Verkörperungsästhetische Lehr-Lern-Formate

Potenziale für die Demokratiebildung

JOURNAL-Redaktion: Liebe Frau Balkuv, lieber Herr Altner, in Vorbereitung auf das Interview hatten Sie berichtet, dass es in Ihrer Arbeit verschiedene Bezüge zur Demokratiebildung gibt. Daher einleitend die Frage, was Demokratiebildung für Sie bedeutet.

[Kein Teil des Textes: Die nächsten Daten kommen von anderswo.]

(** [write_wal_header]: the directory and the file are created ([IoDenied]: one of them is
    refused), then magic and version are written. *)
Definition write_wal_header (o : io) (disk : Disk) (path : string) : Disk * Result unit :=
  match o with
  | IoDenied => (disk, Err (State "wal create"))
  | IoErr k => (<[path := take k wal_header]> disk, Err (State "wal write header"))
  | IoOk => (<[path := wal_header]> disk, Ok tt)
  end.

Section Wal.
Context `{Codec CheckpointRecord}.
Variable crc32 : bytes -> Z.

(** The bytes [CheckpointWriter::append] hands to [write_all]. *)
Definition frame (data : bytes) : bytes :=
  le 4 (u32 (Z.of_nat (length data))) ++ le 4 (crc32 data) ++ data.

(** The record loop of [read_wal_records]. Each turn consumes at least the 8-byte record
    header, so the file length is enough fuel ([read_loop_fuel]). *)
Fixpoint read_loop (fuel : nat) (data : bytes) (offset : nat) (records : list CheckpointRecord)
    : list CheckpointRecord :=
  match fuel with
  | O => records
  | S fuel' =>
    if decide (offset + RECORD_HEADER_SIZE <= length data) then
      let len := un_le (slice offset 4 data) in
      let expected_crc := un_le (slice (offset + 4) 4 data) in
      let offset := offset + RECORD_HEADER_SIZE in
      if decide (Z.of_nat (length data) < Z.of_nat offset + len)%Z then records
      else
        let record_data := slice offset (Z.to_nat len) data in
        let actual_crc := crc32 record_data in
        if decide (actual_crc <> expected_crc) then records
        else match deserialize record_data with
             | Some record => read_loop fuel' data (offset + Z.to_nat len) (records ++ [record])
             | None => records
             end
    else records
  end.

(** [read_wal_records], on the file contents. *)
Definition read_wal_bytes (data : bytes) : Result (list CheckpointRecord) :=
  if decide (length data < HEADER_SIZE) then Err (State "wal file too short for header")
  else if decide (take 8 data <> WAL_MAGIC) then Err (State "wal invalid magic bytes")
  else if decide (un_le (slice 8 2 data) <> WAL_VERSION) then Err (State "wal unsupported version")
  else Ok (read_loop (length data) data HEADER_SIZE []).

Definition read_wal_records (o : io) (disk : Disk) (path : string)
    : Result (list CheckpointRecord) :=
  match o, disk !! path with
  | IoOk, Some data => read_wal_bytes data
  | _, _ => Err (State "wal read")
  end.

(** * Writer *)

Record CheckpointWriter := {
  path : string;
  next_checkpoint_id : Z;
}.

Definition CheckpointWriter_new (o : io) (disk : Disk) (p : string)
    : Disk * Result CheckpointWriter :=
  match disk !! p with
  | Some _ =>
    (disk,
     let? records := read_wal_records o disk p in
     Ok {| path := p;
           next_checkpoint_id :=
             match last records with
             | Some r => u64 (checkpoint_id r + 1)
             | None => 0
             end |})
  | None =>
    let '(disk', res) := write_wal_header o disk p in
    (disk', let? _ := res in Ok {| path := p; next_checkpoint_id := 0 |})
  end.

Definition CheckpointWriter_append (o : io) (disk : Disk) (w : CheckpointWriter)
    (record : CheckpointRecord) : Disk * CheckpointWriter * CheckpointRecord * Result unit :=
  let record := set_checkpoint_id (next_checkpoint_id w) record in
  match serialize record with
  | None => (disk, w, record, Err (State "bincode serialize"))
  | Some data =>
    let buf := frame data in
    match o, disk !! path w with
    | IoDenied, _ | _, None => (disk, w, record, Err (State "wal open for append"))
    | IoErr k, Some contents =>
      (<[path w := contents ++ take k buf]> disk, w, record, Err (State "wal write"))
    | IoOk, Some contents =>
      (<[path w := contents ++ buf]> disk,
       {| path := path w; next_checkpoint_id := u64 (next_checkpoint_id w + 1) |}, record, Ok tt)
    end
  end.

(** * Reader *)

Definition CheckpointReader_read_all (o : io) (disk : Disk) (p : string)
    : Result (list CheckpointRecord) :=
  match disk !! p with
  | None => Ok []
  | Some _ => read_wal_records o disk p
  end.

Definition CheckpointReader_read_last (o : io) (disk : Disk) (p : string)
    : Result (option CheckpointRecord) :=
  match disk !! p with
  | None => Ok None
  | Some _ => let? records := read_wal_records o disk p in Ok (last records)
  end.

(** * [WalCheckpointStore] with the disk it writes to *)

Record WalCheckpointStore := { wal_disk : Disk; writer : CheckpointWriter }.

Definition WalCheckpointStore_open (o : io) (disk : Disk) (p : string)
    : Disk * Result WalCheckpointStore :=
  let '(disk', res) := CheckpointWriter_new o disk p in
  (disk', let? w := res in Ok {| wal_disk := disk'; writer := w |}).

#[export] Instance wal_checkpoint_persist : CheckpointPersist io WalCheckpointStore := {
  cp_append o s r :=
    let '(disk', w', r', res) := CheckpointWriter_append o (wal_disk s) (writer s) r in
    ({| wal_disk := disk'; writer := w' |}, r', res);
  cp_read_last o s := CheckpointReader_read_last o (wal_disk s) (path (writer s));
  cp_next_checkpoint_id s := next_checkpoint_id (writer s);
  cp_try_recover_primary := default_try_recover;
}.
End Wal.

Arguments frame : simpl never.

(** * Correctness of the log *)

Section WalProofs.
Context `{CodecLaws CheckpointRecord}.
Variable crc32 : bytes -> Z.
Hypothesis crc32_u32 : forall bs, in_u32 (crc32 bs).

Definition frames (ds : list bytes) : bytes := concat (frame crc32 <$> ds).

(** [d] is the on-disk payload of [r]. *)
Definition payload (r : CheckpointRecord) (d : bytes) : Prop :=
  serialize r = Some d /\ in_u32 (Z.of_nat (length d)).

(** The file at [p] is a header followed by complete frames holding exactly [rs]. *)
Definition wal_holds (disk : Disk) (p : string) (rs : list CheckpointRecord) : Prop :=
  exists ds, disk !! p = Some (wal_header ++ frames ds) /\ Forall2 payload rs ds.

Definition read_at (data : bytes) (off : nat) : list CheckpointRecord :=
  read_loop crc32 (length data) data off [].

Lemma length_frame d : length (frame crc32 d) = 8 + length d.
Proof. unfold frame. len. Qed.

Lemma read_loop_acc fuel data off acc :
  read_loop crc32 fuel data off acc = acc ++ read_loop crc32 fuel data off [].
Proof.
  revert off acc. induction fuel as [|fuel IH]; intros off acc; simpl; [by rewrite app_nil_r|].
  repeat case_decide; try by rewrite app_nil_r.
  case_match; [|by rewrite app_nil_r].
  rewrite (IH _ (acc ++ _)), (IH _ [_]). by rewrite <-app_assoc.
Qed.

(** Fuel beyond the unread bytes changes nothing: the loop terminates by itself. *)
Lemma read_loop_fuel f1 f2 data off acc :
  length data - off <= f1 -> length data - off <= f2 ->
  read_loop crc32 f1 data off acc = read_loop crc32 f2 data off acc.
Proof.
  assert (Hgen : forall f f' off acc, f <= f' -> length data - off <= f ->
    read_loop crc32 f data off acc = read_loop crc32 f' data off acc).
  { clear. induction f as [|f IH]; intros f' off acc Hle Hf.
    - destruct f'; simpl; [done|]. unfold RECORD_HEADER_SIZE. case_decide; [lia|done].
    - destruct f' as [|f']; [lia|]. simpl. unfold RECORD_HEADER_SIZE.
      repeat case_decide; try done.
      case_match; [|done]. apply IH; lia. }
  intros H1 H2. destruct (decide (f1 <= f2)).
  - by apply Hgen.
  - symmetry. apply Hgen; lia.
Qed.

Lemma read_at_end data off : length data < off + 8 -> read_at data off = [].
Proof.
  intros. unfold read_at. destruct (length data) eqn:E; simpl; [done|].
  unfold RECORD_HEADER_SIZE. case_decide; [lia|done].
Qed.

(** Reading at the start of a frame whose header is complete. *)
Lemma read_at_header pre d body off data :
  data = pre ++ le 4 (u32 (Z.of_nat (length d))) ++ le 4 (crc32 d) ++ body ->
  in_u32 (Z.of_nat (length d)) -> off = length pre ->
  read_at data off =
    if decide (length body < length d) then []
    else let rd := take (length d) body in
         if decide (crc32 rd <> crc32 d) then []
         else match deserialize rd with
              | Some r => r :: read_at data (off + 8 + length d)
              | None => []
              end.
Proof.
  intros Hd Hlen ->. assert (Hn : length data = length pre + 8 + length body) by (subst; len).
  unfold read_at at 1. destruct (length data) as [|n] eqn:E; [lia|]. cbn [read_loop].
  assert (E1 : slice (length pre) 4 data = le 4 (u32 (Z.of_nat (length d)))).
  { rewrite Hd. apply slice_app_mid; [done|]. by rewrite length_le. }
  assert (E2 : slice (length pre + 4) 4 data = le 4 (crc32 d)).
  { rewrite Hd, app_assoc. apply slice_app_mid; len. }
  rewrite E1, E2, (un_le_le_u32 (crc32 d)) by apply crc32_u32.
  rewrite wrap_small by exact Hlen. rewrite un_le_le_u32 by exact Hlen.
  rewrite Nat2Z.id.
  assert (E3 : slice (length pre + RECORD_HEADER_SIZE) (length d) data = take (length d) body).
  { unfold slice, RECORD_HEADER_SIZE. rewrite Hd, !app_assoc, drop_app_ge by len. f_equal.
    replace (_ - _) with 0 by len. done. }
  rewrite E3, E. unfold RECORD_HEADER_SIZE in *.
  rewrite decide_True by lia.
  repeat case_decide; try done; try lia.
  case_match; [|done].
  rewrite read_loop_acc. simpl. f_equal. unfold read_at.
  apply read_loop_fuel; lia.
Qed.

Lemma read_at_frame pre d post r off data :
  data = pre ++ frame crc32 d ++ post -> payload r d -> off = length pre ->
  read_at data off = r :: read_at data (off + length (frame crc32 d)).
Proof.
  intros Hd [Hs Hlen] Hoff.
  rewrite (read_at_header pre d (d ++ post)); [|rewrite Hd; unfold frame; by rewrite <-!app_assoc|done..].
  rewrite decide_False by len. rewrite take_app_length. cbn zeta.
  rewrite decide_False by tauto.
  erewrite deserialize_serialize by exact Hs. by rewrite length_frame, Nat.add_assoc.
Qed.

Lemma read_at_frames rs ds pre post off data :
  data = pre ++ frames ds ++ post -> Forall2 payload rs ds -> off = length pre ->
  read_at data off = rs ++ read_at data (off + length (frames ds)).
Proof.
  intros Hd HF. revert pre off Hd. induction HF as [|r d rs ds Hr HF IH]; intros pre off Hd ->.
  { simpl. by rewrite Nat.add_0_r. }
  cbn in Hd. fold (frames ds) in Hd. rewrite <-app_assoc in Hd.
  erewrite read_at_frame by eauto.
  erewrite (IH (pre ++ frame crc32 d)); [|by rewrite Hd, <-app_assoc|by len].
  cbn. fold (frames ds). rewrite length_app. by rewrite Nat.add_assoc.
Qed.

(** A cut-off frame reads as the end of the log. *)
Lemma read_at_torn pre d k off data :
  data = pre ++ take k (frame crc32 d) -> in_u32 (Z.of_nat (length d)) ->
  k < length (frame crc32 d) -> off = length pre -> read_at data off = [].
Proof.
  intros Hd Hlen Hk ->. rewrite length_frame in Hk.
  destruct (decide (k < 8)).
  { apply read_at_end. subst. len. }
  rewrite (read_at_header pre d (take (k - 8) d)); auto.
  - rewrite decide_True by len. done.
  - rewrite Hd. f_equal. unfold frame.
    rewrite take_app_ge by len. f_equal. rewrite take_app_ge by len. f_equal.
    f_equal. len.
Qed.

(** Whether the reader accepts a frame at the start of [tail]: its header is complete, its
    length fits and the checksum of that many bytes is the stored one. *)
Definition starts_valid (tail : bytes) : bool :=
  bool_decide (8 <= length tail)
  && bool_decide (8 + un_le (take 4 tail) <= Z.of_nat (length tail))%Z
  && bool_decide (crc32 (slice 8 (Z.to_nat (un_le (take 4 tail))) tail) = un_le (slice 4 4 tail)).
(* ===== verification/L2Body.v ===== *)
(** The EO-2 event-body store (crates/aeon-engine/src/l2_body.rs): segment files, the
    per-partition multi-segment store, garbage collection and recovery reads.

    A partition directory is a pair of finite maps keyed by the start sequence that names a
    segment file ([{start_seq:020}.l2b]) and its sidecar ([.l2b.meta]). Events are encoded
    by the transport codec, the class parameter [Codec Event]; the JSON of a sidecar is
    [Codec WrappedDek]; [crc32] is crc32fast. Reading an existing file succeeds. *)
From stdpp Require Import base gmap list strings sorting.
From S2P Require Import Prelude Types AtRest CheckpointWal.

(** b"AEON-L2B" *)
Definition SEGMENT_MAGIC : bytes := [65; 69; 79; 78; 45; 76; 50; 66]%Z.
Definition SEGMENT_VERSION : Z := 1.
Definition SEG_HEADER_SIZE : nat := 12.
Definition SEG_RECORD_HEADER_SIZE : nat := 16.
Definition DEFAULT_SEGMENT_BYTES : Z := (256 * 1024 * 1024)%Z.

Definition segment_header : bytes := SEGMENT_MAGIC ++ le 2 SEGMENT_VERSION ++ le 2 0.

Section L2Body.
Context `{CryptoOps} `{Codec WrappedDek}.
Context {Event : Type} `{Codec Event}.
Variable crc32 : bytes -> Z.

Record Dir := { seg_files : gmap Z bytes; meta_files : gmap Z bytes }.

Definition write_seg (s : Z) (c : bytes) (d : Dir) : Dir :=
  {| seg_files := <[s := c]> (seg_files d); meta_files := meta_files d |}.
Definition write_meta (s : Z) (c : bytes) (d : Dir) : Dir :=
  {| seg_files := seg_files d; meta_files := <[s := c]> (meta_files d) |}.
(** [gc] removes the segment file; the sidecar stays. *)
Definition remove_seg (s : Z) (d : Dir) : Dir :=
  {| seg_files := delete s (seg_files d); meta_files := meta_files d |}.

(** The sidecar: the serialized wrapped key, created or replaced. *)
Definition write_wrapped_dek (o : io) (s : Z) (w : WrappedDek) (d : Dir) : Dir * Result unit :=
  match serialize w with
  | None => (d, Err (State "l2-body: serialize wrapped DEK"))
  | Some json =>
    match o with
    | IoOk => (write_meta s json d, Ok tt)
    | IoErr k => (write_meta s (take k json) d, Err (State "l2-body: write sidecar"))
    | IoDenied => (d, Err (State "l2-body: write sidecar"))
    end
  end.

Definition read_wrapped_dek (json : bytes) : Result WrappedDek :=
  match deserialize json with
  | Some w => Ok w
  | None => Err (State "l2-body: parse wrapped DEK")
  end.

Definition load_cipher_for (d : Dir) (s : Z) (kek : option KekHandle)
    : Result (option AtRestCipher) :=
  match kek, meta_files d !! s with
  | Some k, Some json => let? w := read_wrapped_dek json in let? c := from_wrapped k w in Ok (Some c)
  | None, Some _ => Err (State "l2-body: encryption sidecar present but no KEK configured")
  | _, None => Ok None
  end.

(** * Segments *)

Record L2BodySegment := {
  start_seq : Z;
  max_seq : option Z;
  byte_len : Z;
  encryptor : option AtRestCipher;
}.

(** The two files a new segment writes; a directory that cannot be made refuses the first. *)
Record CreateIo := { c_meta : io; c_file : io }.
Definition create_ok : CreateIo := {| c_meta := IoOk; c_file := IoOk |}.

Definition Segment_create (o : CreateIo) (rnd : bytes) (d : Dir) (s : Z) (kek : option KekHandle)
    : Dir * Result L2BodySegment :=
  let '(d, enc) :=
    match kek with
    | Some k =>
      match generate k rnd with
      | Err e => (d, Err e)
      | Ok c => let '(d, r) := write_wrapped_dek (c_meta o) s (wrapped c) d in
                (d, let? _ := r in Ok (Some c))
      end
    | None => (d, Ok None)
    end in
  match enc with
  | Err e => (d, Err e)
  | Ok enc =>
    match c_file o, seg_files d !! s with
    | IoDenied, _ | _, Some _ => (d, Err (State "l2-body: create"))
    | IoErr k, None =>
      (write_seg s (take k segment_header) d, Err (State "l2-body: write header"))
    | IoOk, None =>
      (write_seg s segment_header d,
       Ok {| start_seq := s; max_seq := None; byte_len := Z.of_nat SEG_HEADER_SIZE; encryptor := enc |})
    end
  end.

(** CRC over [len || payload]. *)
Definition seg_crc (payload : bytes) : Z :=
  crc32 (le 4 (Z.of_nat (length payload)) ++ payload).

Definition seg_frame (seq : Z) (payload : bytes) : bytes :=
  le 8 seq ++ le 4 (seg_crc payload) ++ le 4 (Z.of_nat (length payload)) ++ payload.

Definition unseal (enc : option AtRestCipher) (on_disk : bytes) : Result bytes :=
  match enc with Some c => open c on_disk | None => Ok on_disk end.

(** [SegmentRecordIter]: the records yielded before the iterator stops, and the error it
    yields last, if any. Every turn consumes the 16-byte header, so the file length is
    enough fuel. *)
Fixpoint iter_loop (fuel : nat) (data : bytes) (offset : nat) (enc : option AtRestCipher)
    : list (Z * Event) * option AeonError :=
  match fuel with
  | O => ([], None)
  | S fuel' =>
    if decide (length data < offset + SEG_RECORD_HEADER_SIZE) then ([], None)
    else
      let seq := un_le (slice offset 8 data) in
      let crc := un_le (slice (offset + 8) 4 data) in
      let len := un_le (slice (offset + 12) 4 data) in
      let body_start := offset + SEG_RECORD_HEADER_SIZE in
      if decide (Z.of_nat (length data) < Z.of_nat body_start + len)%Z then ([], None)
      else
        let on_disk := slice body_start (Z.to_nat len) data in
        if decide (crc32 (le 4 len ++ on_disk) <> crc) then ([], None)
        else
          match unseal enc on_disk with
          | Err e => ([], Some e)
          | Ok decoded_bytes =>
            match deserialize decoded_bytes with
            | None => ([], Some (State "l2-body: decode event"))
            | Some event =>
              let '(rest, err) := iter_loop fuel' data (body_start + Z.to_nat len) enc in
              ((seq, event) :: rest, err)
            end
          end
  end.

Definition iter_records (d : Dir) (s : Z) (kek : option KekHandle)
    : Result (list (Z * Event) * option AeonError) :=
  let? enc := load_cipher_for d s kek in
  match seg_files d !! s with
  | None => Err (State "l2-body: read")
  | Some data =>
    if decide (length data < SEG_HEADER_SIZE \/ take 8 data <> SEGMENT_MAGIC)
    then Err (State "l2-body: bad header on read")
    else Ok (iter_loop (length data) data SEG_HEADER_SIZE enc)
  end.

(** Draining the iterator with [?]: an error stops the caller. *)
Definition collect (it : list (Z * Event) * option AeonError) : Result (list (Z * Event)) :=
  match snd it with Some e => Err e | None => Ok (fst it) end.

Definition Segment_open (d : Dir) (s : Z) (kek : option KekHandle) : Result L2BodySegment :=
  let? enc := load_cipher_for d s kek in
  match seg_files d !! s with
  | None => Err (State "l2-body: open")
  | Some data =>
    if decide (length data < SEG_HEADER_SIZE) then Err (State "l2-body: file shorter than header")
    else if decide (take 8 data <> SEGMENT_MAGIC) then Err (State "l2-body: bad magic")
    else if decide (un_le (slice 8 2 data) <> SEGMENT_VERSION)
    then Err (State "l2-body: unsupported version")
    else
      let? it := iter_records d s kek in
      let? records := collect it in
      Ok {| start_seq := s; max_seq := fst <$> last records;
            byte_len := Z.of_nat (length data); encryptor := enc |}
  end.

Definition Segment_append (o : io) (nonce : bytes) (d : Dir) (g : L2BodySegment) (seq : Z)
    (event : Event) : Dir * L2BodySegment * Result unit :=
  if match max_seq g with Some m => bool_decide (seq <= m)%Z | None => false end
  then (d, g, Err (State "l2-body: non-monotonic seq"))
  else match serialize event with
  | None => (d, g, Err (State "l2-body: encode event"))
  | Some plaintext =>
    match match encryptor g with
          | Some cipher => seal cipher nonce plaintext
          | None => Ok plaintext
          end with
    | Err e => (d, g, Err e)
    | Ok payload =>
      if decide (2 ^ 32 <= Z.of_nat (length payload))%Z
      then (d, g, Err (State "l2-body: event exceeds u32 len"))
      else
        let contents := default [] (seg_files d !! start_seq g) in
        let d' := write_seg (start_seq g) (contents ++ io_written o (seg_frame seq payload)) d in
        match o with
        | IoErr _ | IoDenied => (d', g, Err (State "l2-body: write record"))
        | IoOk =>
          (d', {| start_seq := start_seq g; max_seq := Some seq;
                  byte_len := u64 (byte_len g + Z.of_nat SEG_RECORD_HEADER_SIZE
                                   + Z.of_nat (length payload));
                  encryptor := encryptor g |}, Ok tt)
        end
    end
  end.

(** * The partition store *)

Record L2BodyConfig := {
  segment_bytes : Z;
  kek : option KekHandle;
  gc_min_hold : Z;
}.

Definition effective_segment_bytes (c : L2BodyConfig) : Z :=
  if decide (segment_bytes c = 0)%Z then DEFAULT_SEGMENT_BYTES else segment_bytes c.

Record L2BodyStore := {
  dir : Dir;
  config : L2BodyConfig;
  segments : list L2BodySegment;
  next_seq : Z;
  eligible_since : gmap Z Z;
}.

(** The loop of [L2BodyStore::open] over the sorted start sequences. *)
Fixpoint open_segments (d : Dir) (k : option KekHandle) (starts : list Z)
    (segs : list L2BodySegment) (next : Z) : Result (list L2BodySegment * Z) :=
  match starts with
  | [] => Ok (segs, next)
  | s :: starts' =>
    let? seg := Segment_open d s k in
    let next' := match max_seq seg with
                 | Some m => Z.max (u64 (m + 1)) next
                 | None => next
                 end in
    open_segments d k starts' (segs ++ [seg]) next'
  end.

Definition Store_open (d : Dir) (c : L2BodyConfig) : Result L2BodyStore :=
  let starts := merge_sort Z.le (elements (dom (seg_files d))) in
  let? (segs, next) := open_segments d (kek c) starts [] 0%Z in
  Ok {| dir := d; config := c; segments := segs; next_seq := next; eligible_since := ∅ |}.

Definition Store_append (o_create : CreateIo) (o_write : io) (rnd nonce : bytes) (st : L2BodyStore)
    (event : Event) : L2BodyStore * Result Z :=
  let seq := next_seq st in
  let threshold := effective_segment_bytes (config st) in
  let need_new := match last (segments st) with
                  | None => true
                  | Some s => bool_decide (threshold <= byte_len s)%Z
                  end in
  let '(d, created) :=
    if need_new
    then let '(d, r) := Segment_create o_create rnd (dir st) seq (kek (config st)) in
         (d, let? seg := r in Ok (segments st ++ [seg]))
    else (dir st, Ok (segments st)) in
  match created with
  | Err e => ({| dir := d; config := config st; segments := segments st; next_seq := next_seq st;
                 eligible_since := eligible_since st |}, Err e)
  | Ok segs =>
    match last segs with
    | None => (st, Err (State "unreachable: no writable segment"))
    | Some writable =>
      let '(d', writable', r) := Segment_append o_write nonce d writable seq event in
      let segs' := removelast segs ++ [writable'] in
      match r with
      | Err e => ({| dir := d'; config := config st; segments := segs'; next_seq := next_seq st;
                     eligible_since := eligible_since st |}, Err e)
      | Ok _ => ({| dir := d'; config := config st; segments := segs'; next_seq := u64 (seq + 1);
                    eligible_since := eligible_since st |}, Ok seq)
      end
    end
  end.

Definition Store_fsync (o : io) (st : L2BodyStore) : Result unit :=
  match last (segments st) with
  | Some _ => if io_ok o then Ok tt else Err (State "l2-body: fsync")
  | None => Ok tt
  end.

(** [gc_up_to_at]'s loop. [IoErr k] lets [k] file removals succeed and the next one fail. *)
Fixpoint gc_loop (o : io) (hold now min_ack_seq : Z) (d : Dir) (segs : list L2BodySegment)
    (elig : gmap Z Z) (reclaimed : nat)
    : Dir * list L2BodySegment * gmap Z Z * Result nat :=
  match segs with
  | seg :: ((_ :: _) as rest) =>
    match max_seq seg with
    | Some m =>
      if decide (m < min_ack_seq)%Z then
        let s := start_seq seg in
        let reclaim (elig : gmap Z Z) :=
          match o with
          | IoErr 0 | IoDenied => (d, segs, elig, Err (State "l2-body: gc remove"))
          | IoErr (S k) =>
            gc_loop (IoErr k) hold now min_ack_seq (remove_seg s d) rest (delete s elig) (S reclaimed)
          | IoOk =>
            gc_loop IoOk hold now min_ack_seq (remove_seg s d) rest (delete s elig) (S reclaimed)
          end in
        if decide (hold = 0)%Z then reclaim elig
        else
          let stamp := default now (elig !! s) in
          let elig := <[s := stamp]> elig in
          if decide (hold <= Z.max 0 (now - stamp))%Z then reclaim elig
          else (d, segs, elig, Ok reclaimed)
      else (d, segs, elig, Ok reclaimed)
    | None => (d, segs, elig, Ok reclaimed)
    end
  | _ => (d, segs, elig, Ok reclaimed)
  end.

Definition gc_up_to_at (o : io) (st : L2BodyStore) (min_ack_seq now : Z)
    : L2BodyStore * Result nat :=
  let '(d, segs, elig, r) :=
    gc_loop o (gc_min_hold (config st)) now min_ack_seq (dir st) (segments st)
      (eligible_since st) 0 in
  ({| dir := d; config := config st; segments := segs; next_seq := next_seq st;
      eligible_since := elig |}, r).

(** [values().sum()] of the segment lengths. *)
Definition disk_bytes (st : L2BodyStore) : Z :=
  foldr (fun s acc => u64 (byte_len s + acc)) 0%Z (segments st).

Fixpoint iter_segments (d : Dir) (k : option KekHandle) (from_seq : Z)
    (segs : list L2BodySegment) (out : list (Z * Event)) : Result (list (Z * Event)) :=
  match segs with
  | [] => Ok out
  | seg :: segs' =>
    match max_seq seg with
    | Some m =>
      if decide (m < from_seq)%Z then iter_segments d k from_seq segs' out
      else
        let? it := iter_records d (start_seq seg) k in
        let? recs := collect it in
        iter_segments d k from_seq segs'
          (out ++ filter (fun p => (from_seq <= fst p)%Z) recs)
    | None => iter_segments d k from_seq segs' out
    end
  end.

Definition iter_from (st : L2BodyStore) (from_seq : Z) : Result (list (Z * Event)) :=
  iter_segments (dir st) (kek (config st)) from_seq (segments st) [].
End L2Body.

Yelda Balkuv und Nils Altner: Der Ausgangsbefund des vom Ministerium für Kultur und Wissenschaft des Landes Nordrhein-Westfalen beauftragten Projektverbundes „Demokratiefähigkeiten bilden“ war die im Demokratiebericht 2021 getroffene Feststellung einer deutlichen Diskrepanz zwischen dem in der Bevölkerung reichlich vorhandenen Wissen über Demokratie und den im Alltag aber kaum erlebten Erfahrungen mit demokratischen Mitgestaltungsprozessen. Dieses Knowledge-Action Gap, das genauso für die Bildung im Bereich nachhaltiger Entwicklung gilt, möchten wir mit unserem Teilprojekt „FRIDA – Friedensfähigkeit, Innere Demokratie und Achtsamkeit“ helfen zu verkleinern. Dafür entwickeln wir pro-demokratische Lehr-Lern-Formate, -Methoden und -Materialien mit und für Lehrkräfte(n) an Hochschulen und Schulen. Anknüpfend an John Dewey (1916/2011) differenzieren wir dabei Demokratie mit Reiko Hannemann und Kolleg*innen als Herrschaftsprinzip, als Gesellschaftsform und als gelebte Alltagspraxis. In ihrem 2017 erschienen Projektbericht zu demokratiebezogenen Einstellungen in Marzahn-Hellersdorf schreiben sie: „Neben For­derungen an politische Systeme, Verfasstheiten, Diskurse, Praxen, Kulturen, Werte und Einstellungen stellt eine Demokratie auch Anforderungen an das Individuum selbst, genauer: an seine ihm_ihr nicht immer bewusste Persönlichkeitsstruktur, die es befähigt, zum einen als Mitglied des Gemeinwesens eine Demokratie zu beleben und zum anderen in ihr als Subjekt(!) überhaupt erst wirken zu können“ (Hannemann 2017: 34 f.). FRIDA beschäftigt sich mit diesen subjektbezogen verkörperten Haltungen und Verhaltensweisen.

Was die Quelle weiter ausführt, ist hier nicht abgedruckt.